**TASK ITEM**:
Would you restate the entries below word for word, starting at the first line and ending with the one that has "outside the embedding."?

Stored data
######

(** * Complaint box server: access control and complaint lifecycle

    A shallow embedding of the Express server of the complaint box
    ([server/server.js], [server/middleware/auth.js], [models/User.js],
    [models/Complaint.js]) and the properties of its access-control core.

    Conventions of the embedding.
    - A JavaScript string is a [string].  Request bodies are JSON objects.
      The login body, whose values reach Mongoose and bcryptjs as they came,
      carries [jsval]s: a string or any other JSON value.  The body of a
      complaint, which is handed to [Complaint.create] whole, is read
      through the paths of the schema, each holding an [input]: absent,
      [null], a value the type of the path casts, or one it rejects; a body
      that is a JSON array, which [Model.create] takes as a batch, is
      outside the embedding.  The field of a status or approval update is
      only looked up with [includes], which compares with [===]: it is an
      [option string], where [None] stands for an absent key and for every
      value that is not a string.  The fields of the admin login are only
      tested with [!v] and compared with [!==]: a value that is not a string
      behaves there as a wrong string when truthy and as an absent key when
      falsy, and the fields are [option string]s.  The registration body is
      taken with string fields, [None] standing for an absent key.
    - The two collections are lists of documents in insertion order; an
      [ObjectId] is a natural number and the store carries the next
      identifier the driver will generate.  A route parameter [:id] is an
      [IdValue]: a string that casts to an ObjectId, or any other string.
    - [Date.now()] is an explicit argument [now], in milliseconds.
    - A handler is a function from the request and the store to the response
      and the new store; a [throw] is the [Throw] case of [result], and each
      [try]/[catch] is a [match] on it. *)

From Stdlib Require Import String Ascii List ZArith Bool Arith Lia Permutation.
Import ListNotations.
Open Scope string_scope.
Set Warnings "-register-all".

(** ** Exceptions *)

Inductive error : Type :=
| ValidationError       (* Mongoose validator failed *)
| DuplicateKeyError     (* MongoServerError E11000 on a unique index *)
| CastError             (* value cannot be cast to the type of its path *)
| MissingIdError        (* document must have an _id before saving *)
| IllegalArguments      (* bcryptjs: an argument is not a string *)
| JsonWebTokenError     (* malformed token or bad signature *)
| TokenExpiredError     (* jwt expired *)
| TimespanError.        (* bad expiresIn given to jwt.sign *)

Inductive result (A : Type) : Type :=
| Ok (a : A)
| Throw (e : error).
Arguments Ok {A} a.
Arguments Throw {A} e.

Definition bind {A B : Type} (r : result A) (k : A -> result B) : result B :=
  match r with
  | Ok a => k a
  | Throw e => Throw e
  end.

Notation "x <- r ;; k" := (bind r (fun x => k))
  (at level 61, r at next level, right associativity).

(** ** JavaScript values used by the handlers *)

Definition ObjectId := nat.

(** [!v] is false exactly for a present, non-empty string. *)
Definition truthy (v : option string) : bool :=
  match v with
  | Some s => negb (s =? "")
  | None => false
  end.

(** A JSON value of a request body that is passed on as it came: a string,
    or any other value.  Of a value that is not a string the handlers
    observe whether it is truthy and, when it is used as the condition of a
    query on a String path, which stored strings it selects: Mongoose casts
    a number or a boolean to a string, reads an object as query operators,
    and throws a CastError on what it can do neither with. *)
Inductive jsval : Type :=
| JsStr (s : string)
| JsOther (is_truthy : bool) (selects : result (string -> bool)).

(** [!v] on a body field. *)
Definition truthy_js (v : option jsval) : bool :=
  match v with
  | Some (JsStr s) => negb (s =? "")
  | Some (JsOther b _) => b
  | None => false
  end.

(** What Mongoose's cast makes of the value a document is given at a
    path. *)
Inductive input (A : Type) : Type :=
| Absent                  (* no such key: [undefined] *)
| Null                    (* [null] *)
| Value (a : A)           (* a value that casts to [a] *)
| Uncastable.             (* a value the type of the path rejects *)
Arguments Absent {A}.
Arguments Null {A}.
Arguments Value {A} a.
Arguments Uncastable {A}.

######

**ANSWER TO THE EXERCISE**:
(** * Complaint box server: access control and complaint lifecycle

    A shallow embedding of the Express server of the complaint box
    ([server/server.js], [server/middleware/auth.js], [models/User.js],
    [models/Complaint.js]) and the properties of its access-control core.

    Conventions of the embedding.
    - A JavaScript string is a [string].  Request bodies are JSON objects.
      The login body, whose values reach Mongoose and bcryptjs as they came,
      carries [jsval]s: a string or any other JSON value.  The body of a
      complaint, which is handed to [Complaint.create] whole, is read
      through the paths of the schema, each holding an [input]: absent,
      [null], a value the type of the path casts, or one it rejects; a body
      that is a JSON array, which [Model.create] takes as a batch, is
      outside the embedding.  The field of a status or approval update is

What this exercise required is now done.